▶ [Work to complete]:
Count the lines below that contain the word "rest", and reply with only that number.

Dataset records:
══════════
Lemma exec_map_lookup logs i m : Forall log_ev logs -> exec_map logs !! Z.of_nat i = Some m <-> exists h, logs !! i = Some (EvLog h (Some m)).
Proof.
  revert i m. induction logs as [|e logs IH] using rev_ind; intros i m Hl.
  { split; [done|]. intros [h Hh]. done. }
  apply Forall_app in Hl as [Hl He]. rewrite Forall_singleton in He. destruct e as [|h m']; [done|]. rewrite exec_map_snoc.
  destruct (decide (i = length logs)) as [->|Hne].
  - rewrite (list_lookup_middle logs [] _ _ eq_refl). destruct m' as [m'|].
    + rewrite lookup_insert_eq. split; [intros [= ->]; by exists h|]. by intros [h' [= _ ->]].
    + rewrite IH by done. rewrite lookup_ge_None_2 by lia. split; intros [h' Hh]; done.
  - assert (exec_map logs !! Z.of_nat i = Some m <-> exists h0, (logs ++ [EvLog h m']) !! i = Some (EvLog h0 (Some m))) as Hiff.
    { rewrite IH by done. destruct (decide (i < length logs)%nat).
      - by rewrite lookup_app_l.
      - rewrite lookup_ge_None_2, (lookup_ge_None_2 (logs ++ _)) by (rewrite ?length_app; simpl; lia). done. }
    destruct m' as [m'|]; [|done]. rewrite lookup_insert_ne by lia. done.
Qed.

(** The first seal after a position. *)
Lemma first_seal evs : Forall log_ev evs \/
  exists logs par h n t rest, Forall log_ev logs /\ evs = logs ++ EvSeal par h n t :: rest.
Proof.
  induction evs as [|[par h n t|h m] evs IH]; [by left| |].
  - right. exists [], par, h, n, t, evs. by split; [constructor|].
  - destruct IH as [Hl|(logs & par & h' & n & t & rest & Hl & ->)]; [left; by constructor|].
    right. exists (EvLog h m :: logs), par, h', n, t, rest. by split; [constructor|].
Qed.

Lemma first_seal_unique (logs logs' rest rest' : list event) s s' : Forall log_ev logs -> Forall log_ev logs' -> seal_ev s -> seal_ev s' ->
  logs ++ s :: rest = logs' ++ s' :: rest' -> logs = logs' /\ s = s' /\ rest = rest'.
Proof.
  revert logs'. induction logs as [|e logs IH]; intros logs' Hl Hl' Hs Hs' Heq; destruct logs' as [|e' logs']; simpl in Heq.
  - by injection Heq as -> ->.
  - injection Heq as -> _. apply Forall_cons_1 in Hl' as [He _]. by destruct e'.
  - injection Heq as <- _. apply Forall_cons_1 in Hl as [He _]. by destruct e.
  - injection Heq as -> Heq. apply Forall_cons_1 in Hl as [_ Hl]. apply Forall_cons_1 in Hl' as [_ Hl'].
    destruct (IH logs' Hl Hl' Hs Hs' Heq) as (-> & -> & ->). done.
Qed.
══════════
▶ [Written reply]:
5